足利尊氏・・・「文武両道は、車輪の如し。一輪欠ければ人を度さず」

 これは室町幕府の創設者、足利尊氏が最晩年の延文2年(1357)に書き残した、二十一箇条からなる『等持院殿御遺言』の一節だ。国を治めるものは学問を身につけるべきである。とはいえ、戦だけを働きとする武者には学問などは無用である。

「五兵にたずさわる者に、文学は無用たるべし」。刀など五種類の武器をもって戦う男たちに学問は無用。生かじりの学問をもてあそべば、口先ばかり達者で心正しからざる侫(ねい)者となる者多し、心得るべきことだ-と尊氏は説く。

 足利氏の祖は八幡太郎源義家の第三子、源義国が晩年、足利の別業(別荘)にこもり、その次男の源義康が足利の庄を伝領したことから始まる。尊氏(初名は高氏)はこの直系、足利貞氏の嫡男として生まれている。彼の名前が歴史の舞台に表れるのは元弘元年(1331)9月、後醍醐天皇が鎌倉幕府の討伐を企て、途中で露見して笠置(現・京都府相楽郡笠置町)に潜幸したとき、幕府の差し向けた討手の六十三将の一人として登場する。27歳の時のことだ。

 ただ、高氏は鎌倉幕府への反逆を起こす立場になかった。なぜなら先祖は源頼朝や北条政子とも縁戚を結び、以後、足利氏は北条一門とも代々、密接な血縁関係を幾重にも結んできたからだ。本来彼は革新的な人物ではなかった。性格は保守的で、日和見主義者であったとさえいえる。現代風に表現すれば、名家のお坊ちゃんだ。足利家に代々伝わる遠祖義家の「置文」(遺言状)がなければ、後世の尊氏はなかっただろう。

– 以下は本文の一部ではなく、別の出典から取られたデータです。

(** ** The method as a whole *)

Section method.
Context `{PyFloatBasic F}.
Implicit Types (os : process_source F) (limit : Z) (l : list (ProcessInfo F))
  (e : exn) (info : proc_info F).

(** No call of the method is interrupted from the keyboard. *)
Definition uninterrupted os : Prop :=
  (Raise KeyboardInterrupt ∉ pass1 os) ∧ sleep os ≠ Raise KeyboardInterrupt
  ∧ (Raise KeyboardInterrupt ∉ pass2 os).

(** The body of the outer [try] (lines 165-207). *)
Definition top_body os limit : result (list (ProcessInfo F)) :=
  _ ← first_pass (pass1 os);
  _ ← sleep os;
  processes ← second_pass (cpu_count os) (pass2 os) [];
  Ok (py_slice_to limit (sort_desc cpu_percent processes)).

Lemma get_top_processes_unfold os limit :
  get_top_processes true os limit
  = try_except (top_body os limit) is_Exception (λ _, Ok []).
Proof. done. Qed.

Lemma top_body_Ok os limit l :
  top_body os limit = Ok l →
  l = py_slice_to limit (sort_desc cpu_percent (ranked (cpu_count os) (pass2 os))).
Proof.
  unfold top_body. intros (_ & _ & Hb)%bind_Ok.
  apply bind_Ok in Hb as (_ & _ & Hb). apply bind_Ok in Hb as (ps & Hps & Hl).
  apply second_pass_Ok_inv in Hps as [_ ->]. by injection Hl as <-.
Qed.

(** An exception of the body is one the host raised, or an [Exception]. *)
Lemma top_body_Raise os limit e :
  top_body os limit = Raise e →
  Raise e ∈ pass1 os ∨ sleep os = Raise e ∨ Raise e ∈ pass2 os
  ∨ is_Exception e = true.
Proof.
  unfold top_body. intros [He|(_ & _ & He)]%bind_Raise.
  { apply first_pass_Raise in He as [? _]. by left. }
  apply bind_Raise in He as [He|(_ & _ & He)]; [by right; left|].
  apply bind_Raise in He as [He|(ps & _ & He)]; [|done].
  apply second_pass_Raise in He as (r & Hr & [->|He]%entry_of_raises); auto.
Qed.

Lemma top_body_uninterrupted os limit e :
  uninterrupted os → top_body os limit = Raise e → is_Exception e = true.
Proof.
  intros (H1 & Hs & H2) He. destruct (decide (e = KeyboardInterrupt)) as [->|];
    [|by destruct e].
  apply top_body_Raise in He as [?|[?|[?|?]]]; done.
Qed.

(** What the method returns is empty or the first [limit] of the sorted
    list of entries. *)
Lemma get_top_processes_Ok has_psutil os limit l :
  get_top_processes has_psutil os limit = Ok l →
  l = [] ∨
  l = py_slice_to limit (sort_desc cpu_percent (ranked (cpu_count os) (pass2 os))).
Proof.
  destruct has_psutil; [|by intros [= <-]; left].
  rewrite get_top_processes_unfold. unfold try_except.
  destruct (top_body os limit) as [l'|e] eqn:Hb.
  - intros [= <-]. right. by apply top_body_Ok.
  - destruct (is_Exception e); [|done]. intros [= <-]. by left.
Qed.

Lemma get_top_processes_elem_of has_psutil os limit l p :
  get_top_processes has_psutil os limit = Ok l → p ∈ l →
  p ∈ ranked (cpu_count os) (pass2 os).
Proof.
  intros [->| ->]%get_top_processes_Ok Hp; [by apply elem_of_nil in Hp|].
  rewrite <- (sort_desc_Permutation cpu_percent).
  eapply elem_of_sublist; [done|apply py_slice_to_sublist].
Qed.

End method.

(** ** Example hosts *)

(** A second-pass reading of a process with every attribute present. *)
Definition reading (pid : Z) (name : string) (percent_tenths rss : Z)
    : result (proc_info float64) :=
  Ok {| info_pid := pid; info_name := Some name;
        info_cpu_percent := Some (b64_of_tenths percent_tenths);
        info_memory_info := Some rss |}.

(** A host with two cores: the idle pseudo-process, a browser that used
    one core for the whole interval, a process that vanished, and two
    others, one of them denied in the first pass. *)
Definition example_host : process_source float64 := {|
  pass1 := [Ok (); Ok (); Raise AccessDenied; Ok (); Ok ()];
  sleep := Ok ();
  pass2 := [reading 0 "System Idle Process" 1900 8192;
            reading 10 "chrome.exe" 1000 314572800;
            reading 11 "python" 1000 5000000;
            Raise NoSuchProcess;
            reading 12 "init.EXE" 1205 1];
  cpu_count := Some 2;
|}.

(** The same host when [psutil] could not read the name of pid 11. *)
Definition denied_host : process_source float64 := {|
  pass1 := pass1 example_host;
  sleep := Ok ();
  pass2 := [reading 10 "chrome.exe" 1000 314572800;
            Ok {| info_pid := 11; info_name := None;
                  info_cpu_percent := Some (b64_of_tenths 1000);
                  info_memory_info := Some 5000000 |}];
  cpu_count := Some 2;
|}.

「天下を取れなかった八幡太郎義家が、七代目の子孫に生まれ変わって、かならず天下を取る」がそれだ。そして足利家ではこれを信奉し、義家の七代後の子孫である家時は、ご先祖の「置文」の通りに天下が取れなかった自分を嘆き、恥じ、八幡大菩薩にわが命を縮めるかわりに、これより三代の後に今度こそ、望みを叶えてくれと置文を残して、切腹して果てた。その三代目が高氏だった。彼は周囲に押し上げられるように、謀反決起を考えねばならなくなった。

その点、尊氏は時代の趨勢を的確に読んでいた。鎌倉幕府に対する不平・不満は全国の武士の間に満ちていた。そこへ天皇が反旗を翻して、一部の公家が荷担した。幕府はこれを弾圧したものの、政権としての権威の失墜は明らかだった。

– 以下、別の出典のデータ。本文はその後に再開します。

(* ===== verification/ProcessTable.v ===== *)
(** * ProcessTable: [display_processes]

    [display_processes] (src/tools/system_monitor.py, lines 271-295) sorts
    the list it is given once more, cuts it to ten, and prints a heading,
    one row for each process and the totals; or one message when there is
    no process.  Rows and totals are texts, made with the paddings of
    TextFormat.v and [format(x, ".1f")].

    [table] is the reference: the same lines for a list taken as it is.
    The theorems relate [display_processes] after [get_top_processes] to
    it, bound the name column, and run both on binary64. *)

From Stdlib Require Import ZArith Lia Ascii.
From stdpp Require Import base tactics option list strings numbers pretty
  sorting.
From S2P Require Import Prelude Decimal PyFloat Binary64 ProcessRanker.
From S2P Require Import ResourceProbe TextFormat Display.

#[local] Open Scope Z_scope.

Section code.
Context `{PyFloatOps F}.

(** Line 288: the name as the row shows it. *)
Definition shown_name (name : string) : string :=
  if bool_decide (py_len name ≤ 22)%nat then name
  else py_str_take 19 name +:+ "...".

(** Line 289: the row of the [i]-th process. *)
Definition process_row (i : nat) (proc : ProcessInfo F) : line F :=
  [Text (py_rjust 2 (pretty (Z.of_nat i)) +:+ ". "
         +:+ py_ljust 25 (shown_name (name proc))
         +:+ py_rjust 7 (float_fmt1 (cpu_percent proc)) +:+ "%"
         +:+ py_rjust 10 (float_fmt1 (memory_mb proc))
         +:+ py_rjust 10 (pretty (pid proc)))].

(** Lines 286-289: the rows, numbered from [i]. *)
Fixpoint process_rows (i : nat) (top_processes : list (ProcessInfo F)) :
    printed F unit :=
  match top_processes with
  | [] => mret ()
  | proc :: rest => _ ← print (process_row i proc); process_rows (S i) rest
  end.

(** Line 283. *)
Definition table_heading : line F :=
  [Text (nl +:+ py_ljust 4 "" +:+ py_ljust 25 "Process"
         +:+ py_rjust 8 "CPU %" +:+ py_rjust 12 "Memory (MB)"
         +:+ py_rjust 10 "PID")].

(** Lines 283-295, for the list [top_processes] to show and the list
    [processes] to total. *)
Definition print_table (top_processes processes : list (ProcessInfo F)) :
    printed F unit :=
  _ ← print table_heading;
  _ ← print [Text (py_repeat "-" 60)];
  _ ← process_rows 1 top_processes;
  total_cpu ← quiet (float_sum (cpu_percent <$> processes));
  total_mem ← quiet (float_sum (memory_mb <$> processes));
  _ ← print [Text (py_repeat "-" 60)];
  cpu ← quiet (number_fmt1 total_cpu);
  mem ← quiet (number_fmt1 total_mem);
  print [Text (py_rjust 29 "Total:" +:+ py_rjust 7 cpu +:+ "%"
               +:+ py_rjust 10 mem +:+ " MB")].

Definition display_processes (processes : list (ProcessInfo F)) :
    printed F unit :=
  let processes := sort_desc cpu_percent processes in
  let top_processes := py_slice_to 10 processes in
  match top_processes with
  | [] => print [Text (nl +:+ "No active processes found!")]
  | _ => print_table top_processes processes
  end.

(** The reference: the table of a list shown and totalled as it is. *)
Definition table (l : list (ProcessInfo F)) : printed F unit :=
  match l with
  | [] => print [Text (nl +:+ "No active processes found!")]
  | _ => print_table l l
  end.

End code.

(** ** The name column *)

Lemma shown_name_len name : (py_len (shown_name name) ≤ 22)%nat.
Proof.
  unfold shown_name. case_bool_decide; [done|].
  rewrite py_len_app, py_str_take_len. change (py_len "...") with 3%nat. lia.
Qed.

Lemma shown_name_short name :
  (py_len name ≤ 22)%nat → shown_name name = name.
Proof. intros Hn. unfold shown_name. by rewrite bool_decide_eq_true_2. Qed.

(** C40: the name column holds 22 characters at most: a longer name is cut
    to its first 19 characters followed by three dots, a shorter one is
    shown whole, and the padded column is 25 characters wide. *)
Theorem shown_name_column name :
  py_len (py_ljust 25 (shown_name name)) = 25%nat ∧
  ∃ rest, name = py_str_take 19 name +:+ rest ∧
    shown_name name = if bool_decide (py_len name ≤ 22)%nat then name
                      else py_str_take 19 name +:+ "...".
Proof.
  split; [|destruct (py_str_take_prefix 19 name) as [rest Hr]; by exists rest].
  rewrite py_ljust_len. pose proof (shown_name_len name). lia.
Qed.

(** ** After [get_top_processes] *)

Section ranking.
Context `{PyFloatBasic F}.
Implicit Types (os : process_source F) (l : list (ProcessInfo F)).

Lemma process_rows_returns i l : (process_rows i l).2 = Ok ().
Proof.
  revert i. induction l as [|p l IH]; intros i; [done|].
  cbn [process_rows]. rewrite print_bind. apply IH.
Qed.

Lemma print_table_returns l l' : (print_table l l').2 = Ok ().
Proof.
  unfold print_table. rewrite !print_bind. cbn [snd].
  rewrite printed_bind_snd, process_rows_returns. cbn [mbind result_bind].
  destruct (float_sum_Ok (cpu_percent <$> l')) as [total_cpu Hc].
  destruct (float_sum_Ok (memory_mb <$> l')) as [total_mem Hm].
  rewrite Hc, quiet_bind_Ok, Hm, quiet_bind_Ok, print_bind. cbn [snd].
  destruct (number_fmt1_sum _ _ Hc) as [cpu ->].
  destruct (number_fmt1_sum _ _ Hm) as [mem ->].
  by rewrite !quiet_bind_Ok.
Qed.

(** [display_processes] returns on every list. *)
Lemma display_processes_returns l : (display_processes l).2 = Ok ().
Proof.
  unfold display_processes. case_match; [done|apply print_table_returns].
Qed.

(** C15: [display_processes] applied to what [get_top_processes(limit=10)]
    returned sorts and slices to no effect: it prints the table of that
    list, with the totals of the processes shown, ten at most. *)
Theorem display_processes_after_top has_psutil os l :
  get_top_processes has_psutil os 10 = Ok l →
  display_processes l = table l.
Proof.
  intros Hl. unfold display_processes, table.
  apply get_top_processes_Ok in Hl as [->| ->]; [done|].
  rewrite sort_desc_sorted_id by apply py_slice_sort_Sorted.
  rewrite py_slice_to_all; [done|]. by apply py_slice_to_length_le.
Qed.

End ranking.

Lemma display_processes_after_top_witness :
  display_processes example_top = table example_top.
Proof.
  apply (display_processes_after_top true example_host example_top).
  decide_by_compute.
Defined.




(** The table of the scenario of the specification, on binary64. *)
Theorem display_processes_scenario :
  display_processes example_top =
    ([ [Text (nl +:+ "    Process                     CPU % Memory (MB)       PID")];
       [Text (py_repeat "-" 60)];
       [Text " 1. init.EXE                    60.2%       0.0        12"];
       [Text " 2. chrome                      50.0%     300.0        10"];
       [Text " 3. python                      50.0%       4.8        11"];
       [Text (py_repeat "-" 60)];
       [Text "                       Total:  160.2%     304.8 MB"] ], Ok ()).
Proof. by vm_compute. Qed.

元弘3年、笠置で捕らえられ隠岐(島根県)に流された後醍醐帝は再び脱出。後醍醐帝軍を討つことを命じられた高氏は、密かに後醍醐帝の綸旨(みことのり)を得て丹波、篠村八幡宮で鎌倉幕府に反旗を翻して、軍を反転して六波羅探題を討ち、北条一族を滅亡に導いた。高氏は殊勲第一の者として鎮守府将軍に任ぜられ後醍醐帝の尊治の一字を賜り尊氏と改名する。ところが、尊氏はほどなく後醍醐帝と対立し、持明院統の豊仁親王を担ぎ皇位につけ、光明天皇として遂に足利十代にわたる悲願であった足利幕府を樹立する。

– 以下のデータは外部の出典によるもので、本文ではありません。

(** Without "--continuous" as first argument [main] shows the
    resources once and, when that returns, the two lines of advice. *)
Theorem main_once argv os schedule :
  argv !! 1%nat ≠ Some "--continuous" →
  main has_psutil system argv os schedule =
    _ ← monitor_once has_psutil system os;
    _ ← print [Text (nl +:+ "💡 For continuous monitoring, run:")];
    _ ← print [Text "   python system_monitor.py --continuous [interval_seconds]"];
    mret Returned.
Proof.
  intros Ha. unfold main. rewrite (bool_decide_eq_false_2 (_ = _)) by done.
  by rewrite andb_false_r.
Qed.

End main_theorems.

(** ** Example hosts, witnesses and runs *)

Definition example_platform : platform_source := {|
  platform_platform := Ok "Linux-6.1.0-x86_64-with-glibc2.36";
  platform_python_version := Ok "3.12.1";
  platform_architecture := Ok "64bit";
|}.

Definition example_machine : host float64 := {|
  host_platform := example_platform;
  host_cpu := example_cpu;
  host_memory := example_memory;
  host_disk := example_disks;
  host_processes := example_host;
|}.

(** A round that returns, one interrupted during the sleep, one
    interrupted during the CPU sampling. *)
Definition quiet_round : iteration float64 :=
  {| os_system := Ok (); iter_host := example_machine; time_sleep := Ok () |}.

Definition interrupted_round : iteration float64 :=
  {| os_system := Ok (); iter_host := example_machine;
     time_sleep := Raise KeyboardInterrupt |}.

Definition sampling_interrupted_round : iteration float64 := {|
  os_system := Ok ();
  iter_host := {|
    host_platform := example_platform; host_cpu := interrupted_cpu;
    host_memory := example_memory; host_disk := example_disks;
    host_processes := example_host |};
  time_sleep := Ok ();
|}.

(** The machine when Ctrl-C arrives between the two process passes. *)
Definition interrupted_machine : host float64 := {|
  host_platform := example_platform;
  host_cpu := example_cpu;
  host_memory := example_memory;
  host_disk := example_disks;
  host_processes := interrupted_host;
|}.

Lemma monitor_continuous_interrupted_witness :
  monitor_continuous true "Linux" 2
    ([quiet_round] ++ interrupted_round :: [quiet_round])
  = (rounds_output true "Linux" 2 [quiet_round]
       ++ (refresh true "Linux" 2 interrupted_round).1 ++ [goodbye],
     Ok Returned).
Proof.
  apply monitor_continuous_interrupted; [|by vm_compute].
  constructor; [by vm_compute|constructor].
Defined.

Lemma monitor_once_raises_witness :
  (display_header (F:=float64) "Linux"
     (host_platform interrupted_machine)).2 = Raise KeyboardInterrupt
  ∨ KeyboardInterrupt = KeyError
    ∧ (true = false ∨ ¬ cpu_readable (host_cpu interrupted_machine))
  ∨ KeyboardInterrupt = KeyboardInterrupt.
Proof.
  apply (monitor_once_raises "Linux" true interrupted_machine).
  by vm_compute.
Defined.

Lemma monitor_continuous_interrupt_swallowed_witness :
  monitor_continuous true "Linux" 2 [sampling_interrupted_round]
  = ((display_header "Linux"
        (host_platform (iter_host sampling_interrupted_round))).1,
     Raise KeyError).
Proof. by apply monitor_continuous_interrupt_swallowed. Defined.

Lemma monitor_continuous_negative_interval_witness :
  ∃ out,
    monitor_continuous true "Linux" (-5) [quiet_round]
    = (out, Raise ValueError) ∧
    (monitor_once true "Linux" (iter_host quiet_round)).1 `prefix_of` out.
Proof.
  apply monitor_continuous_negative_interval; [done|done|by vm_compute].
Defined.

Lemma main_continuous_interval_witness :
  main true "Linux" ["system_monitor.py"; "--continuous"; pretty 30]
    example_machine [quiet_round]
  = monitor_continuous true "Linux" 30 [quiet_round].
Proof. apply main_continuous_interval. vm_compute. lia. Defined.

Lemma main_invalid_interval_witness :
  main true "Linux" ["system_monitor.py"; "--continuous"; "fast"]
    example_machine [quiet_round]
  = (invalid_interval :: (monitor_continuous true "Linux" 2 [quiet_round]).1,
     (monitor_continuous true "Linux" 2 [quiet_round]).2).
Proof. apply main_invalid_interval. intros [n Hn]. by vm_compute in Hn. Defined.

(** The screen [monitor_once] prints for the example machine has 23
    lines and ends with the rule; the table of processes is the one of
    [display_processes_scenario]. *)
Example monitor_once_run :
  (monitor_once true "Linux" example_machine).2 = Ok () ∧
  length (monitor_once true "Linux" example_machine).1 = 23%nat ∧
  last (monitor_once true "Linux" example_machine).1
    = Some [Text (py_repeat "=" 60)] ∧
  (monitor_once true "Linux" example_machine).1 !! 7%nat
    = Some [Text (nl +:+ "💻 CPU Usage: "); Repr (b64_of_tenths 125);
            Text "% ("; Text "8"; Text " physical, "; Text "8";
            Text " logical cores)"].
Proof. split_and!; by vm_compute. Qed.

Lemma monitor_once_without_psutil_witness :
  ∃ e, (monitor_once false "Linux" example_machine).2 = Raise e ∧
    ((display_header (F:=float64) "Linux"
        (host_platform example_machine)).2 = Ok () →
     monitor_once false "Linux" example_machine
     = ((display_header "Linux" (host_platform example_machine)).1,
        Raise KeyError)).
Proof. exact (monitor_once_without_psutil "Linux" example_machine). Defined.

Lemma monitor_continuous_safe_witness :
  (monitor_continuous true "Linux" 2 [quiet_round; quiet_round]).2
    ≠ Raise KeyboardInterrupt ∧
  (Forall (λ it, (refresh true "Linux" 2 it).2 = Ok ())
     [quiet_round; quiet_round] →
   monitor_continuous true "Linux" 2 [quiet_round; quiet_round]
   = (rounds_output true "Linux" 2 [quiet_round; quiet_round],
      Ok StillRunning)).
Proof.
  exact (monitor_continuous_safe true "Linux" 2 [quiet_round; quiet_round]).
Defined.


Lemma monitor_continuous_steps_witness :
  rtc (loop_step true "Linux" 2) (Looping [] [interrupted_round])
    (Ended ((refresh true "Linux" 2 interrupted_round).1 ++ [goodbye])
           (Ok Returned))
  ↔ monitor_continuous true "Linux" 2 [interrupted_round]
    = ((refresh true "Linux" 2 interrupted_round).1 ++ [goodbye], Ok Returned).
Proof.
  exact (monitor_continuous_steps true "Linux" 2 [interrupted_round] _ _).
Defined.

ただ、ここに至る行動の采配は実弟の直義や執事の高師直が振るっているのだ。室町幕府の創設期、幕府の実権は直義と師直の両者が握ることになる。この両者に実権を握られ続けながら、「人望」のある尊氏は時代の方向を的確に読み、カリスマ性を発揮しつつ、遂には征夷大将軍となった。